Task details:
Set down exactly the lines in the records below that run from the line with "all: wp_go; try flag_close." to the line with "all: wp_go; try (split;", inclusive, and nothing more.

▬▬▬▬▬▬▬▬▬▬

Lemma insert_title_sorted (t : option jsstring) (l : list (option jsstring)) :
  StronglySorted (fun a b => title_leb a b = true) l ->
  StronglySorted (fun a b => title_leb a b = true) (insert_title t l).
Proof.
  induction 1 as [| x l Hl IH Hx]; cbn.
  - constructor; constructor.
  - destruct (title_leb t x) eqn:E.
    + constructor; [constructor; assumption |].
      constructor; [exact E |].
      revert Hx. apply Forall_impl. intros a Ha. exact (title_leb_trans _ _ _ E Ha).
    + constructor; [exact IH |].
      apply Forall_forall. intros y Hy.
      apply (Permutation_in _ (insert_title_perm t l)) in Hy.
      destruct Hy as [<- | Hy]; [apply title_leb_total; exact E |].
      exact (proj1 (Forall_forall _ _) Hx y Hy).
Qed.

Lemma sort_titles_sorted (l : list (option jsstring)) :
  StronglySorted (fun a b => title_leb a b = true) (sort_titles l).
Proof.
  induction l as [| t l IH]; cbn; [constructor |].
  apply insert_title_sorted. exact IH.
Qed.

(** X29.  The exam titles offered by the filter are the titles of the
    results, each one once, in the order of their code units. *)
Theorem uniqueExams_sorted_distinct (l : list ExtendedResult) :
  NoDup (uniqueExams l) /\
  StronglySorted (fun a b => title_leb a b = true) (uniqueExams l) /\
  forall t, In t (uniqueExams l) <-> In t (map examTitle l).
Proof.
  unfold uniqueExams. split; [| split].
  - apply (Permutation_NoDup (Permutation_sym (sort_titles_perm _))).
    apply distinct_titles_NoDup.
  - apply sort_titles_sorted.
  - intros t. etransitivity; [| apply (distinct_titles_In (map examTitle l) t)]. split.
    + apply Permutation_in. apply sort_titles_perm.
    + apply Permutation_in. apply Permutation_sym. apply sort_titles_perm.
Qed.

▬▬▬▬▬▬▬▬▬▬

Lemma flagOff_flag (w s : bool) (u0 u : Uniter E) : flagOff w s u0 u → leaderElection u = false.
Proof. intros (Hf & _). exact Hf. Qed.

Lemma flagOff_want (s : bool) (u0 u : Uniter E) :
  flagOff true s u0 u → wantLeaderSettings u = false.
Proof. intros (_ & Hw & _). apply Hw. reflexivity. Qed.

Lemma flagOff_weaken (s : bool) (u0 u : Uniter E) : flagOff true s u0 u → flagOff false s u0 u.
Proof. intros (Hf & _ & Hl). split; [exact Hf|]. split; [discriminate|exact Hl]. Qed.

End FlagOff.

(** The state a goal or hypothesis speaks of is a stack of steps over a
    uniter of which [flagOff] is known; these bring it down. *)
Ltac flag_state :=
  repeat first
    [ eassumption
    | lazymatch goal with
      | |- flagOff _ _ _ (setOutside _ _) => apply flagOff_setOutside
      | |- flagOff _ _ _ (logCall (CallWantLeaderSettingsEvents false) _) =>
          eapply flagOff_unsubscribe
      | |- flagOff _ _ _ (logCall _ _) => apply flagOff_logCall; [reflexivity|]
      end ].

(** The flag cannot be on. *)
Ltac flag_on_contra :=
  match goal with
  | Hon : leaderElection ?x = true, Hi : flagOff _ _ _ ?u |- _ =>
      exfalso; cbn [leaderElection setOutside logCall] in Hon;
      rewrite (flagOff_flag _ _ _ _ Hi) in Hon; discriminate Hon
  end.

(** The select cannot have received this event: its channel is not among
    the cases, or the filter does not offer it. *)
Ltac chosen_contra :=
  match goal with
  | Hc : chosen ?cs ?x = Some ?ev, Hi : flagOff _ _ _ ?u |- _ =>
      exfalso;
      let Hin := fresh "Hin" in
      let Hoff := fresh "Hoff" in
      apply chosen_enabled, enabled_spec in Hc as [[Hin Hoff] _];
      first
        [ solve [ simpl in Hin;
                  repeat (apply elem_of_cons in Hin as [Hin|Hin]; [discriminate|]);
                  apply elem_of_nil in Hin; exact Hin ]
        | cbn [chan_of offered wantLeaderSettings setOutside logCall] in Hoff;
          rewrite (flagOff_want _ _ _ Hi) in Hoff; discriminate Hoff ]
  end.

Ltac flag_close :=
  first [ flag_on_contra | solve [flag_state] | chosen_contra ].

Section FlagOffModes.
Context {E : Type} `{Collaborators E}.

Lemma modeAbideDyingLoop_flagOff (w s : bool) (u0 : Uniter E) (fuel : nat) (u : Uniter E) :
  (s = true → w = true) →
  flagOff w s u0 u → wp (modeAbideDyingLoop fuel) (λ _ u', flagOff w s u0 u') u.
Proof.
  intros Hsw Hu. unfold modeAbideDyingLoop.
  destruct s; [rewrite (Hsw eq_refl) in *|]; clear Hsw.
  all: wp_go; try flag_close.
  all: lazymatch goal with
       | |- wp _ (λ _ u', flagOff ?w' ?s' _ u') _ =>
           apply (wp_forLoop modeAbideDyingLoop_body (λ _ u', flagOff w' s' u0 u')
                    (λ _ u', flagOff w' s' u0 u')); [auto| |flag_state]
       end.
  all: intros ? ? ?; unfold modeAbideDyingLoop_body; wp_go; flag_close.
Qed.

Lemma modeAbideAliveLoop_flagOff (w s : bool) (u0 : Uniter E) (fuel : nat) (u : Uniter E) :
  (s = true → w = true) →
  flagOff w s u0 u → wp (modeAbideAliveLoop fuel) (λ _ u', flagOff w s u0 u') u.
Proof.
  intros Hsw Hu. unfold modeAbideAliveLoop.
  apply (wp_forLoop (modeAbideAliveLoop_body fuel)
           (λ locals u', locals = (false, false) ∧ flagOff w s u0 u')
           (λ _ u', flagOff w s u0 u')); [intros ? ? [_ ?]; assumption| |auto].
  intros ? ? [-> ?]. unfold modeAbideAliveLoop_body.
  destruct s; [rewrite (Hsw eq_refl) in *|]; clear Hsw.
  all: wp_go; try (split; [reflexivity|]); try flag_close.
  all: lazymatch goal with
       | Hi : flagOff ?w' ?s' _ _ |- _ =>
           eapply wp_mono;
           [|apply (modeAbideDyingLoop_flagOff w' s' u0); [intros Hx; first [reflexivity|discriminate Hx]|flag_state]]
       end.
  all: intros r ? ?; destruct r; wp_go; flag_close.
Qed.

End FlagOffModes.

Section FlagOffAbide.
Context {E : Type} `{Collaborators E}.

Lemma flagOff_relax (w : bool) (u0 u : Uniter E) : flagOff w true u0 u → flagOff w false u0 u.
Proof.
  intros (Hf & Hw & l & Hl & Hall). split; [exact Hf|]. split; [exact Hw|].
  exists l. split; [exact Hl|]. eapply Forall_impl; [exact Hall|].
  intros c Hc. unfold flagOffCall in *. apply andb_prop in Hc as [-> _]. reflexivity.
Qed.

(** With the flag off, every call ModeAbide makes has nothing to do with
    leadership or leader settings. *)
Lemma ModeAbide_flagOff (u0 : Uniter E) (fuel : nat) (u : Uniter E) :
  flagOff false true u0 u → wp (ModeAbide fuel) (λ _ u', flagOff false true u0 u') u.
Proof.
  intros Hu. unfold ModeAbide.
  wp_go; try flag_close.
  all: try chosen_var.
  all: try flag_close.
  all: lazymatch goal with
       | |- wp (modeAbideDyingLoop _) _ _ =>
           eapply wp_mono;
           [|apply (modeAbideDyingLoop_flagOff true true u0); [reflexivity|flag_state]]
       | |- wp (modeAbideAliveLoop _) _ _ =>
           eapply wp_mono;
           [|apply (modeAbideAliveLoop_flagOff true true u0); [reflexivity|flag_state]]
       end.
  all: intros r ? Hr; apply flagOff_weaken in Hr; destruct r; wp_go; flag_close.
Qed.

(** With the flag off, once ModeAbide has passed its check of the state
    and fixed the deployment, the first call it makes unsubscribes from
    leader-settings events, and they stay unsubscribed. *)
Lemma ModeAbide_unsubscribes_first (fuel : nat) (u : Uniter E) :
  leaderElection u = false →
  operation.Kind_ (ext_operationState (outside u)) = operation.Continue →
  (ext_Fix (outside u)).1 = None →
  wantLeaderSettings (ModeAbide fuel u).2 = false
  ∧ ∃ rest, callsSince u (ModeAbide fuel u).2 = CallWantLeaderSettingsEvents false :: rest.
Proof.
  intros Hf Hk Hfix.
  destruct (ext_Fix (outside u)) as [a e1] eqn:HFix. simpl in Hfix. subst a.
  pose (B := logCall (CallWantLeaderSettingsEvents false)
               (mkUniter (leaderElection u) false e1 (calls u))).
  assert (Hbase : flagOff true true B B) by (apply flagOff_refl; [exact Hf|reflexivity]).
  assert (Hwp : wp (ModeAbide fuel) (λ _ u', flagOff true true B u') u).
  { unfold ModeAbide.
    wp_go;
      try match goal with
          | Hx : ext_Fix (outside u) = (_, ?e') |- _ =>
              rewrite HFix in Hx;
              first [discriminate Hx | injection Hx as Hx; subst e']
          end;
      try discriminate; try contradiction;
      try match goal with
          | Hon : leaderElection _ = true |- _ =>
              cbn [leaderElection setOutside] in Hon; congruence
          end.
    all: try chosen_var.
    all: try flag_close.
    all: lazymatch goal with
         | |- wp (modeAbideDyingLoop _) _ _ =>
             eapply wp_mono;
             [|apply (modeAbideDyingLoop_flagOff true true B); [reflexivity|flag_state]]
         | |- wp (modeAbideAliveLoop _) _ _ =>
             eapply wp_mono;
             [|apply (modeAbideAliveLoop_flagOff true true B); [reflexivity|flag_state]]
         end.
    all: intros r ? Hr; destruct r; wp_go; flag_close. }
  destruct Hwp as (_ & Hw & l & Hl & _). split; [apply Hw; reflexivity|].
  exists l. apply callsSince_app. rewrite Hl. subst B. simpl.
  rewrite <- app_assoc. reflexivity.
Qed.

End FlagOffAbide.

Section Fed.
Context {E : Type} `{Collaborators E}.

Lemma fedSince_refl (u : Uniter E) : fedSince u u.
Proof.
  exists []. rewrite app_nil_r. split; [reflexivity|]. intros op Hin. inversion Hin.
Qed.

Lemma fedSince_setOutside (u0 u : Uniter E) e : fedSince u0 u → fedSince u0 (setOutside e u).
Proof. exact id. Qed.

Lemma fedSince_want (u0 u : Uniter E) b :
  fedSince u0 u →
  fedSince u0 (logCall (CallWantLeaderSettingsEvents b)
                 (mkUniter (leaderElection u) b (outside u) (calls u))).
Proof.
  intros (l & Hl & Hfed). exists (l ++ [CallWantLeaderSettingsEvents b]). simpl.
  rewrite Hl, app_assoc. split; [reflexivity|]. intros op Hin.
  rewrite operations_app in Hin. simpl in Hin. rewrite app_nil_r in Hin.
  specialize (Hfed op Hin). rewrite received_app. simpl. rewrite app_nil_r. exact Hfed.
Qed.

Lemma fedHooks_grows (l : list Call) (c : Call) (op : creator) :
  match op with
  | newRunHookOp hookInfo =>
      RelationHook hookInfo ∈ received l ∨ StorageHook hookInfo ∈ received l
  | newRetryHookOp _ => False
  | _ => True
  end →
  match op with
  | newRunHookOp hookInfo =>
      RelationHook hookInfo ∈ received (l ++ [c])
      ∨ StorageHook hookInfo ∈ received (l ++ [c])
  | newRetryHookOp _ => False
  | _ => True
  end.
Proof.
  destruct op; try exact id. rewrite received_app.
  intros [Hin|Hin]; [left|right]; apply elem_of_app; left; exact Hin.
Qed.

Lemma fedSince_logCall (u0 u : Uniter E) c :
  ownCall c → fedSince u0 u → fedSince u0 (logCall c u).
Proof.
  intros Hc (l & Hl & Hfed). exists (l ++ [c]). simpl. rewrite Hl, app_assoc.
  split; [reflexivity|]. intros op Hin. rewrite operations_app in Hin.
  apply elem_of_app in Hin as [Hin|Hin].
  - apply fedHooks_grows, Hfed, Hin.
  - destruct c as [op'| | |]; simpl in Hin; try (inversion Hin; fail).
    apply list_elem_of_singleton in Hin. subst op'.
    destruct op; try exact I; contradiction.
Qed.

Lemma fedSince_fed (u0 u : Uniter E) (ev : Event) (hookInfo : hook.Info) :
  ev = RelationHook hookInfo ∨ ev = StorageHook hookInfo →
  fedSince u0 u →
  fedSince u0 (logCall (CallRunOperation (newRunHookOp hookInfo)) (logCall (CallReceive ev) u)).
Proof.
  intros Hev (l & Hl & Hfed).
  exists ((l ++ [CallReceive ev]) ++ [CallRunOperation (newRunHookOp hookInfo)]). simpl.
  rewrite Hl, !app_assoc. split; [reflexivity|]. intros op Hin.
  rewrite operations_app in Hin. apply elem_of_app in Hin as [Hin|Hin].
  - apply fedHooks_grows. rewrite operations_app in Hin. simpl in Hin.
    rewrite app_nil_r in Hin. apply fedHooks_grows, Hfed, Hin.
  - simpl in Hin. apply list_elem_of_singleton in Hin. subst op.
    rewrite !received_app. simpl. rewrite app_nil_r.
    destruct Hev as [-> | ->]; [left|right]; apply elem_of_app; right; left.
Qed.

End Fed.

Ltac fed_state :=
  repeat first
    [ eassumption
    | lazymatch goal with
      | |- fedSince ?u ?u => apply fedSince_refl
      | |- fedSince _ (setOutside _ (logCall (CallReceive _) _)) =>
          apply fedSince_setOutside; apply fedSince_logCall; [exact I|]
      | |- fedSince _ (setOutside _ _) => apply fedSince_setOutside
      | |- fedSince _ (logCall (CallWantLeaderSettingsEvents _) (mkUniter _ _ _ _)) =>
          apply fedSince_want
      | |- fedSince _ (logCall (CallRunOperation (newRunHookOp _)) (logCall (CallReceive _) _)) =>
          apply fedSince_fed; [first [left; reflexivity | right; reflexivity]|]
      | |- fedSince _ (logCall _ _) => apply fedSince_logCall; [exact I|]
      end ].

▬▬▬▬▬▬▬▬▬▬

Response below:
  all: wp_go; try flag_close.
  all: lazymatch goal with
       | |- wp _ (λ _ u', flagOff ?w' ?s' _ u') _ =>
           apply (wp_forLoop modeAbideDyingLoop_body (λ _ u', flagOff w' s' u0 u')
                    (λ _ u', flagOff w' s' u0 u')); [auto| |flag_state]
       end.
  all: intros ? ? ?; unfold modeAbideDyingLoop_body; wp_go; flag_close.
Qed.

Lemma modeAbideAliveLoop_flagOff (w s : bool) (u0 : Uniter E) (fuel : nat) (u : Uniter E) :
  (s = true → w = true) →
  flagOff w s u0 u → wp (modeAbideAliveLoop fuel) (λ _ u', flagOff w s u0 u') u.
Proof.
  intros Hsw Hu. unfold modeAbideAliveLoop.
  apply (wp_forLoop (modeAbideAliveLoop_body fuel)
           (λ locals u', locals = (false, false) ∧ flagOff w s u0 u')
           (λ _ u', flagOff w s u0 u')); [intros ? ? [_ ?]; assumption| |auto].
  intros ? ? [-> ?]. unfold modeAbideAliveLoop_body.
  destruct s; [rewrite (Hsw eq_refl) in *|]; clear Hsw.
  all: wp_go; try (split; [reflexivity|]); try flag_close.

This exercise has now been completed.